How do you express realising you are alone in a crevice of ice, your loved one and friends under snow nearby, and there’s nothing you can do? All of a sudden, dying felt absurdly easy. This was the stillest thirty hours of my life.
-What was the process like of finally helped out?
The Germans, coming after us, realised something must have happened. Fearing to fall in, they never came too close to the edge. They said they had yelled but we never heard each other. They had a satellite phone which they used to call for help that very afternoon.
Next morning in the light I heard people talking up there. I sprang to my feet, suddenly able to move as if, and cried for help. They responded in Spanish. If were two rescuers from Peruvian Mountain Guides Association, Víctor Hugo Rímac and Tom Rodriguez Roller. It took some time until one of them was able to descend and I was hoisted up by a rope. It took three hours, and the edges were still dangerous. They acted very professional.

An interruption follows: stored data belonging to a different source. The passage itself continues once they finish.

(* ===== verification/Ledger.v ===== *)
(** * The database as a bank

    [bank_of] reads the tables as the abstract bank of [Bank]: the balances
    and the book of transfers.  When an amount is a whole number of cents and
    a finite positive float, what [createSync], [createAsync] and the worker
    do to the tables are moves of the bank. *)

From S2P Require Import Prelude GoNum Float64 Domain Sql Postgres Transfer Bank Redis Queue World.
From S2P Require Import Session Repository TransactionService Worker Settlement.

Definition posting_of (r : TxRow) : Posting :=
  mkPosting (row_source r) (row_dest r) (row_amount r) (row_status r).

Definition bank_of (tb : Tables) : Bank :=
  mkBank (row_balance <$> accounts tb) (posting_of <$> transactions tb).

Lemma map_sum_fmap {K V V'} `{Countable K} (g : V -> V') (f : V' -> Z) (m : gmap K V) :
  map_sum f (g <$> m) = map_sum (fun v => f (g v)) m.
Proof.
  induction m as [|k v m Hk IH] using map_ind; [done|].
  rw fmap_insert !map_sum_insert_new ?IH //. by rw lookup_fmap Hk.
Qed.

Lemma bank_total tb : map_sum id (holdings (bank_of tb)) = total_balance tb.
Proof. cbn. by rw map_sum_fmap. Qed.

Lemma bank_no_overdraft tb : bank_ok (bank_of tb) -> no_overdraft tb.
Proof.
  intros [Hb _] i c Hc. apply (Hb i c). cbn. by rw lookup_fmap.
Qed.

(** No account holds more than 2^43 units: the [float64] comparison of the
    funds check is exact for it. *)
Definition modest (tb : Tables) : Prop := forall id c, balance_of id tb = Some c -> c <= safe_cents.

Lemma total_modest tb : no_overdraft tb -> total_balance tb <= safe_cents -> modest tb.
Proof. intros Hno Ht id c Hc. pose proof (balance_le_total _ _ _ Hno Hc). lia. Qed.

Lemma bank_fk tb : bank_ok (bank_of tb) -> fk_inv tb.
Proof.
  intros [_ Hk] i r Hr. destruct (Hk i (posting_of r)) as (Hs & Hd & _); [cbn; by rw lookup_fmap Hr|].
  cbn in Hs, Hd. by rw !lookup_fmap !fmap_is_Some in Hs, Hd.
Qed.

Section ledger.
Context {P : Type} `{PgDriver P} `{!PgLiteral P}.

(** The amount is [k] cents; and a finite positive float as well. *)
Definition exact_cents (a : f64) (k : Z) : Prop :=
  exists q, pg_literal a = Some q /\ 100 * fnum q = k * Zpos (fden q).

#[export] Instance exact_cents_dec a k : Decision (exact_cents a k).
Proof.
  unfold exact_cents. destruct (pg_literal a) as [q|]; [|right; by intros (? & ? & _)].
  destruct (decide (100 * fnum q = k * Zpos (fden q))) as [He|Hne]; [left; by exists q|right].
  by intros (? & [= <-] & ?).
Defined.

Definition fair_amount (a : f64) (k : Z) : Prop := good_amount a /\ exact_cents a k.

Lemma exact_round n d k : 0 < d -> n = k * d -> round_half_away n d = k.
Proof. intros Hd ->. pose proof (round_half_away_exact (k * d) d Hd (Z.divide_factor_r _ _)). nia. Qed.

Lemma fair_nonneg a k : fair_amount a k -> 0 <= k.
Proof. intros [Hg (q & Hq & He)]. pose proof (literal_positive a q Hg Hq). nia. Qed.

Lemma exact_whole a k q : exact_cents a k -> pg_literal a = Some q -> whole_cents q.
Proof. intros (q' & Hq & He) Hq'. simplify_eq. unfold whole_cents. rw He. apply Z.divide_factor_r. Qed.

Lemma update_balance_exact sign now a i tb tb' k :
  exact_cents a k -> update_balance pg_literal sign now a i tb = Some tb' ->
  row_balance <$> accounts tb' = alter (fun b => b + sign * k) i (row_balance <$> accounts tb) /\
  transactions tb' = transactions tb.
Proof.
  intros (q & Hq & He) Hu. destruct (update_balance_Some _ _ _ _ _ _ _ Hu) as (q' & Hq' & Ht & Hacc).
  split; [|done]. simplify_eq. destruct (accounts tb !! i) as [r|] eqn:Hr.
  - destruct Hacc as (b & Hb & ->). rw fmap_insert. cbn.
    apply numeric_18_2_Some in Hb as (-> & _); [|lia].
    rw (exact_round _ _ (row_balance r + sign * k)); [lia|nia|].
    apply map_eq. intros j. rw lookup_alter lookup_insert !lookup_fmap.
    case_decide; subst; by rw ?Hr.
  - subst. symmetry. apply alter_missing. by rw lookup_fmap Hr.
Qed.

Lemma transfer_exact a src dst k rest tb tb' :
  exact_cents a k -> sql_steps (transfer_statements a src dst rest) tb tb' ->
  exists tb2, row_balance <$> accounts tb2 = move src dst k (row_balance <$> accounts tb) /\
    transactions tb2 = transactions tb /\ sql_steps rest tb2 tb'.
Proof.
  intros He Hrun. destruct (transfer_inv _ _ _ _ _ _ Hrun) as (q & n1 & tb1 & n2 & tb2 & _ & S1 & S2 & S3).
  destruct (update_balance_exact _ _ _ _ _ _ k He S1) as [A1 T1].
  destruct (update_balance_exact _ _ _ _ _ _ k He S2) as [A2 T2].
  exists tb2. split; [|split; [by rw T2 T1|exact S3]]. rw A2 A1. unfold move.
  apply map_eq. intros j.
  rw !lookup_alter. repeat case_decide; subst; rw ?lookup_alter; repeat case_decide; try done;
    destruct (_ !! _); cbn; f_equal; lia.
Qed.

(** What the funds check says in cents. *)
Lemma funds_exact a src k tb :
  fair_amount a k -> funds_checked a src tb -> no_overdraft tb -> modest tb ->
  exists c, balance_of src tb = Some c /\ k <= c.
Proof.
  intros [Hg (q & Hq & He)] (c & Hc & Hlt) Hno Hsafe. exists c. split; [done|].
  pose proof (Hsafe _ _ Hc). pose proof (Hno _ _ Hc).
  pose proof (funds_check_sound a q c Hg Hq ltac:(lia) Hlt). nia.
Qed.

Lemma lookup_holdings tb i : holdings (bank_of tb) !! i = balance_of i tb.
Proof. apply lookup_fmap. Qed.

Lemma lookup_book tb i : book (bank_of tb) !! i = posting_of <$> transactions tb !! i.
Proof. apply lookup_fmap. Qed.

Lemma holdings_is_Some tb i : is_Some (holdings (bank_of tb) !! i) <-> is_Some (accounts tb !! i).
Proof. cbn. by rw lookup_fmap fmap_is_Some. Qed.

Lemma tx_row_exact tx r k : exact_cents (Amount tx) k -> tx_row pg_literal pg_timestamptz tx = Some r ->
  posting_of r = mkPosting (SourceAccount tx) (DestAccount tx) k (TxStatus tx).
Proof.
  intros (q & Hq & He) Hr. unfold tx_row in Hr. rw Hq in Hr. case_match; [done|].
  destruct (numeric_18_2 _ _) as [c|] eqn:Hc; [|done]. injection Hr as <-.
  apply numeric_18_2_Some in Hc as (-> & _); [|lia]. unfold posting_of. cbn.
  by rw (exact_round _ _ k); [lia|done|].
Qed.

Lemma insert_bank tx tb tb' k : exact_cents (Amount tx) k -> sql_step (InsertTx tx) tb tb' ->
  accounts tb' = accounts tb /\ transactions tb !! ID tx = None /\
  is_Some (accounts tb !! SourceAccount tx) /\ is_Some (accounts tb !! DestAccount tx) /\
  posting_of <$> transactions tb' =
    <[ID tx := mkPosting (SourceAccount tx) (DestAccount tx) k (TxStatus tx)]> (posting_of <$> transactions tb).
Proof.
  intros He [now Hi]. cbn in Hi. unfold insert_tx in Hi.
  destruct (tx_row pg_literal pg_timestamptz tx) as [r|] eqn:Hr; [|done].
  destruct (transactions tb !! ID tx) eqn:Hn; [done|]. destruct (fk_ok r tb) eqn:Hfk; [|done]. injection Hi as <-.
  pose proof (tx_row_exact tx r k He Hr) as Hpo. apply andb_prop in Hfk as [Hs Hd].
  apply bool_decide_eq_true_1 in Hs, Hd. injection Hpo as Es Ed Ek Est. rw Es in Hs. rw Ed in Hd.
  split_and!; try done. cbn. rw fmap_insert. f_equal. unfold posting_of. by rw Es Ed Ek Est.
Qed.

Lemma insert_row tx tb tb' k : exact_cents (Amount tx) k -> sql_step (InsertTx tx) tb tb' ->
  exists r, transactions tb' !! ID tx = Some r /\
    posting_of r = mkPosting (SourceAccount tx) (DestAccount tx) k (TxStatus tx).
Proof.
  intros He Hs. destruct (insert_bank tx tb tb' k He Hs) as (_ & _ & _ & _ & Hbk).
  apply (f_equal (lookup (ID tx))) in Hbk. rw lookup_insert_eq lookup_fmap in Hbk.
  apply fmap_Some in Hbk as (r & ? & ?). by exists r.
Qed.

(** The transaction of a message is stored, with the message's data. *)
Definition recorded (tb : Tables) (p : TxMessage) : Prop :=
  exists r, transactions tb !! msg_tx_id p = Some r /\ row_source r = msg_source p /\
    row_dest r = msg_dest p /\ fair_amount (msg_amount p) (row_amount r).

Lemma recorded_run p ss tb tb' : sql_steps ss tb tb' -> recorded tb p -> recorded tb' p.
Proof.
  intros Hrun (r & Hr & Hs & Hd & Hf). destruct (sql_run_rows _ _ _ _ _ _ _ Hrun Hr) as (r' & Hr' & Es & Ed & Ea).
  exists r'. by rw Es Ed Ea.
Qed.

Lemma recorded_backed tb p : recorded tb p -> payload_backed tb p.
Proof. intros (r & Hr & Hs & Hd & _). by exists r. Qed.

(** ** The moves of the bank *)

(** [Save] of a new pending transaction. *)
Lemma record_step tx tb tb' k : fair_amount (Amount tx) k -> TxStatus tx = StatusPending ->
  sql_step (InsertTx tx) tb tb' -> bank_step (bank_of tb) (bank_of tb').
Proof.
  intros Hf Hst Hs. pose proof (fair_nonneg _ _ Hf). destruct Hf as [_ He].
  destruct (insert_bank tx tb tb' k He Hs) as (Ha & Hn & Is & Id & Hbk).
  unfold bank_of at 2. rw Ha Hbk. apply (bank_record (bank_of tb)); rw ?holdings_is_Some; try done.
  by rw lookup_book Hn.
Qed.

(** The committed transfer of [createSync], with a new identifier. *)
Lemma sync_step tx tb tb' k : fair_amount (Amount tx) k -> transactions tb !! ID tx = None ->
  bank_ok (bank_of tb) -> modest tb ->
  sync_applied tx tb tb' -> bank_step (bank_of tb) (bank_of tb').
Proof.
  intros Hf Hn Hok Hsafe (Hfunds & Hd & Hrun). pose proof (fair_nonneg _ _ Hf).
  destruct (funds_exact _ _ k tb Hf Hfunds (bank_no_overdraft _ Hok) Hsafe) as (c & Hc & Hle).
  destruct Hf as [_ He]. destruct (transfer_exact _ _ _ k _ _ _ He Hrun) as (tb2 & Hbal & Htx & Hrest).
  inversion Hrest as [|n ??? tb3 ? S1 S2]; subst. inversion S2; subst.
  assert (sql_step (InsertTx (set_status StatusCompleted tx)) tb2 tb') as Hins.
  { exists n. unfold sql_exec, upsert_tx in S1. cbn [ID set_status] in S1. rw Htx Hn in S1.
    destruct (tx_row _ _ _) in S1; [exact S1|done]. }
  destruct (insert_bank (set_status StatusCompleted tx) tb2 tb' k He Hins) as (Ha & _ & _ & _ & Hbk). cbn in Hbk. rw Htx in Hbk.
  assert (bank_of tb' = settled (ID tx) (mkPosting (SourceAccount tx) (DestAccount tx) k StatusCompleted) (bank_of tb)) as ->.
  { unfold settled, bank_of. cbn [holdings book po_source po_dest po_cents]. by rw Hbk -Hbal Ha. }
  apply bank_transfer; try done; [by rw lookup_book Hn|]. split; cbn [po_source po_dest po_cents].
  - exists c. by rw lookup_holdings.
  - by apply holdings_is_Some.
Qed.

(** The committed settlement of a message whose transaction is stored: its
    payer could pay, and the money moved. *)
Lemma settle_settled p tb tb' r : fair_amount (msg_amount p) (row_amount r) ->
  transactions tb !! msg_tx_id p = Some r -> row_source r = msg_source p -> row_dest r = msg_dest p ->
  bank_ok (bank_of tb) -> modest tb -> settle_applied p tb tb' ->
  covered (posting_of r) (holdings (bank_of tb)) /\ bank_of tb' = settled (msg_tx_id p) (posting_of r) (bank_of tb).
Proof.
  intros Hf Hr Es Ed Hok Hsafe [Hfunds Hrun].
  destruct (funds_exact _ _ _ tb Hf Hfunds (bank_no_overdraft _ Hok) Hsafe) as (c & Hc & Hle).
  destruct Hf as [_ He]. destruct (transfer_exact _ _ _ _ _ _ _ He Hrun) as (tb2 & Hbal & Htx & Hrest).
  inversion Hrest as [|n ??? tb3 ? S1 S2]; subst. inversion S2; subst. cbn in S1. unfold update_status in S1.
  rw Htx Hr in S1. injection S1 as <-. split.
  - split; cbn [po_source po_dest po_cents posting_of]; [exists c; by rw lookup_holdings Es|].
    apply holdings_is_Some. by apply (bank_fk _ Hok _ _ Hr).
  - unfold settled, bank_of. cbn [holdings book po_source po_dest po_cents posting_of accounts transactions].
    by rw Hbal fmap_insert /post_status /posting_of /= Es Ed.
Qed.

Lemma settle_step p tb tb' r : fair_amount (msg_amount p) (row_amount r) ->
  transactions tb !! msg_tx_id p = Some r -> row_source r = msg_source p -> row_dest r = msg_dest p ->
  row_status r <> StatusCompleted -> bank_ok (bank_of tb) -> modest tb ->
  settle_applied p tb tb' -> bank_step (bank_of tb) (bank_of tb').
Proof.
  intros Hf Hr Es Ed Hst Hok Hsafe Happ. destruct (settle_settled p tb tb' r) as [Hcov ->]; try done.
  apply bank_settle; try done. by rw lookup_book Hr.
Qed.

(** Recording a failure. *)
Lemma fail_posted id tb tb' r : transactions tb !! id = Some r -> sql_step (UpdateTxStatus StatusFailed id) tb tb' ->
  bank_of tb' = mkBank (holdings (bank_of tb)) (<[id := post_status StatusFailed (posting_of r)]> (book (bank_of tb))).
Proof.
  intros Hr [now Hs]. cbn in Hs. unfold update_status in Hs. rw Hr in Hs. cbn in Hs. injection Hs as <-.
  unfold bank_of. cbn. by rw fmap_insert.
Qed.

(** ... of a transaction that is not completed. *)
Lemma fail_step id tb tb' :
  (forall r, transactions tb !! id = Some r -> row_status r <> StatusCompleted) ->
  sql_step (UpdateTxStatus StatusFailed id) tb tb' -> rtc bank_step (bank_of tb) (bank_of tb').
Proof.
  intros Hst Hs. destruct (transactions tb !! id) as [r|] eqn:Hr.
  - apply rtc_once. rw (fail_posted id tb tb' r Hr Hs).
    apply (bank_fail (bank_of tb) id (posting_of r)); [by rw lookup_book Hr|by apply Hst].
  - destruct Hs as [now Hs]. cbn in Hs. unfold update_status in Hs. rw Hr in Hs. by injection Hs as <-.
Qed.
End ledger.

-Were they surprised to find you?
Sure, as the Frenchmen had said no one answered them as they called.
-We know nothing about medicine on a Peruvian mountain town. Did they take good care of you? Seeing they don’t speak English too much...
In Huaraz, at the San Pablo private clinic, the only doctor who spoke English just happened to be on duty. They checked me out and did a minor operation, after which I spent a week in intensive care and a week in rehabilitation. The treatment was adequate and I had plenty of attention. The nurses were very caring and skilled. I speak a few words of Spanish, we managed. My education being in medicine, I was aware what was being done to me.
-How is the health now, nearly six months later?
The fall was lucky. I will probably have spine problems for the rest of my life, rehabilitation continues. Having an active lifestyle, I work at my former load and live one day at a time.
-Forgive me for asking, but being the only one to survive, is there a guilt or some haunting thought?
I have thoroughly thought it over and discussed with experts. It was unpredictable. Sometimes the rope saves, sometimes it is fatal. The mountaineers have no illusions. Some are luckier than others. I have realised the fragility of life.
Feeling guilty would be so destructive in this situation. Better focus on being thankful. That I was able to be with people of such passion, maturity and focus. To be roped together takes respect....
-This will be the only time you share the story, to then carry on. Thank you so much.
I would extend my thanks to all the good people who have helped me, stood with me and supported morally and financially.
By my kind colleagues, a support account collected enough money for two family members to come help me with everything in Peru and get back home. Also thanks to donators, the search for the others proved possible afterwards, two weeks later in severe conditions. They did succeed to find two of my companions... That was helpful, emotionally and regarding clarity.
Thanks again to all the kind people. In addition to cover rehabilitation costs, I assume all agree that the money left over goes to support Maarja Miral, the daughter of Tarmo and Jane.